Explanation: The format string matches every literal character including the space and colons. lt = FALSE returns POSIXct so the result is safe to drop into a data frame.

After mastering fast_strptime, look at:

  • parse_date_time(): multi-format parser when input layout varies
  • parse_date_time2(): even faster path for ISO 8601-like input
  • ymd(), mdy(), dmy(): convenience wrappers for one-off parsing
  • ymd_hms(), ymd_hm(): date plus time wrappers
  • with_tz(), force_tz(): convert or override a timezone after parsing
  • as_datetime(): lightweight POSIXct constructor
  • format(): round-trip a parsed value back to a string

FAQ

What is the difference between fast_strptime and ymd_hms in R?
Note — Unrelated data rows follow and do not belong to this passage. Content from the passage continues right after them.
Lemma SetLevel_known_names_only_witness :
  let u := New "ulog" "console()" in
  level (SetLevel "ERROR" u) = LOG_ERR
  /\ level (SetLevel "Warning" u) = LOG_WARNING
  /\ level (SetLevel "info" (SetLevel "debug" u)) = LOG_INFO
  /\ level (SetLevel "DeBuG" u) = LOG_DEBUG
  /\ SetLevel "bogus" (SetLevel "debug" u) = SetLevel "debug" u.
Proof.
  intro u.
  destruct (SetLevel_known_names_only "ERROR" u) as [H1 _].
  destruct (SetLevel_known_names_only "Warning" u) as [_ [H2 _] ].
  destruct (SetLevel_known_names_only "info" (SetLevel "debug" u))
    as [_ [_ [H3 _] ] ].
  destruct (SetLevel_known_names_only "DeBuG" u) as [_ [_ [_ [H4 _] ] ] ].
  destruct (SetLevel_known_names_only "bogus" (SetLevel "debug" u))
    as [_ [_ [_ [_ H5] ] ] ].
  rewrite H1, H2, H3, H4 by reflexivity.
  split; [reflexivity | ].
  split; [reflexivity | ].
  split; [reflexivity | ].
  split; [reflexivity | ].
  apply H5; discriminate.
Defined.

(** The descriptor [console() option(level=verbose)] enables the
    console and leaves [level] at zero; [LOG_ERR] is 3, so the filter
    stops a call of [Error] and nothing reaches the console. *)
Lemma unknown_level_error_counterexample :
  let u := New "ulog" "console() option(level=verbose)" in
  let env := {| env_dial := None; env_now := sample_time; env_open := None |} in
  console u = true
  /\ level u = 0%Z
  /\ filtered u LOG_ERR = true
  /\ Error sample_calendar string Z (fun m => Some m) (fun f _ => f)
       (fun p => p) u env (VString "disk full") []
     = Return (u, []).
Proof. repeat split. Qed.

(** The descriptor [syslog()] has no [facility] option and [Load]
    leaves the facility at [LOG_DAEMON], which is 24, not zero. *)
Lemma facility_absent_counterexample :
  syslogFacility (New "ulog" "syslog()") = LOG_DAEMON
  /\ syslogFacility (New "ulog" "syslog()") <> 0%Z.
Proof. split; [reflexivity | discriminate]. Qed.

(** ** [strftime] *)

Lemma append_nil_r (s : string) : s ++ "" = s.
Proof. induction s as [|c s IH]; simpl; [ | rewrite IH]; reflexivity. Qed.

Lemma append_assoc (s1 s2 s3 : string) : (s1 ++ s2) ++ s3 = s1 ++ (s2 ++ s3).
Proof. induction s1 as [|c s1 IH]; simpl; [ | rewrite IH]; reflexivity. Qed.

Lemma Join_app (l1 l2 : list string) :
  Join (l1 ++ l2) = Join l1 ++ Join l2.
Proof.
  induction l1 as [|e l1 IH]; simpl.
  - reflexivity.
  - rewrite IH, append_assoc. reflexivity.
Qed.

Section StrftimeFacts.

Variable calendar : Time -> Calendar.

Lemma verb_unrecognized c base :
  is_verb c = false -> verb calendar c base = [].
Proof.
  all_bytes c; intro H; vm_compute in H;
    first [discriminate H | reflexivity].
Qed.

(** [verbs] lists exactly the bytes that have a case in the inner
    [switch]: each of them appends at least one string. *)
Lemma verb_recognized c base :
  is_verb c = true -> verb calendar c base <> [].
Proof.
  all_bytes c; intro H; vm_compute in H;
    first [discriminate H | discriminate].
Qed.

Lemma strftime_output_cons c rest base :
  strftime_output calendar (String c rest) base =
  if Ascii.eqb c "%" then
    match rest with
    | EmptyString => []
    | String v rest' =>
        (verb calendar v base ++ strftime_output calendar rest' base)%list
    end
  else string_of_byte c :: strftime_output calendar rest base.
Proof. all_bytes c; reflexivity. Qed.

Lemma dangling_cons c rest :
  dangling (String c rest) =
  if Ascii.eqb c "%" then
    match rest with
    | EmptyString => true
    | String _ rest' => dangling rest'
    end
  else dangling rest.
Proof. all_bytes c; reflexivity. Qed.

Lemma strftime_output_app_bounded n base s :
  forall p, (length p <= n)%nat -> dangling p = false ->
    strftime_output calendar (p ++ s) base =
    (strftime_output calendar p base ++ strftime_output calendar s base)%list.
Proof.
  induction n as [|n IH]; intros p Hn Hp.
  - destruct p; [reflexivity | simpl in Hn; lia].
  - destruct p as [|c p]; [reflexivity | ].
    simpl in Hn. rewrite dangling_cons in Hp.
    change (String c p ++ s) with (String c (p ++ s)).
    rewrite !strftime_output_cons.
    destruct (Ascii.eqb c "%").
    + destruct p as [|v p]; [discriminate Hp | ].
      simpl in Hn.
      cbn [append].
      rewrite IH by (auto; lia).
      apply app_assoc.
    + rewrite IH by (auto; lia). reflexivity.
Qed.

(** The loop is compositional at every point where it starts a new
    iteration. *)
Lemma strftime_app p s base :
  dangling p = false ->
  strftime calendar (p ++ s) base =
  strftime calendar p base ++ strftime calendar s base.
Proof.
  intro Hp. unfold strftime.
  rewrite (strftime_output_app_bounded (length p)) by auto.
  apply Join_app.
Qed.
ymd_hms() infers the format on each call and accepts several layouts ("2026-01-15 14:30:45", "2026/01/15 14:30:45"). fast_strptime() skips inference and uses one explicit strptime()-style format you supply. On a fixed-format vector of 100,000 rows fast_strptime is roughly 5 to 10x faster, but it returns NA on any row that does not match the format.

Why does fast_strptime return POSIXlt by default?

The lt = TRUE default mirrors base::strptime() for backward compatibility. POSIXlt is a list of components and breaks when stored in tibbles or data.table columns. Most users should pass lt = FALSE to get POSIXct, which is the standard tidyverse and base R type for date-time columns.

How do I parse fractional seconds with fast_strptime?

Use %OS in the format string instead of %S. The result depends on the lubridate version and the options(digits.secs = N) setting. If subsecond precision is critical and the format is ISO 8601, prefer parse_date_time2() or the fasttime package, both of which preserve milliseconds reliably.

Can fast_strptime handle multiple input formats at once?

Yes, pass a character vector to format: fast_strptime(x, format = c("%Y-%m-%d", "%d/%m/%Y")). The parser tries each format in order for every element. For two or three known formats this is faster than parse_date_time(). For more candidates or unknown formats, use parse_date_time(x, orders = c(...)) instead.

Is fast_strptime faster than base R strptime?

Yes, by 5 to 10x on long vectors. base::strptime() is implemented in R-level C with per-call overhead that dominates short vectors but scales poorly past a few thousand rows. fast_strptime() calls a tighter C parser and processes the entire vector in one pass, so the gap widens as input grows.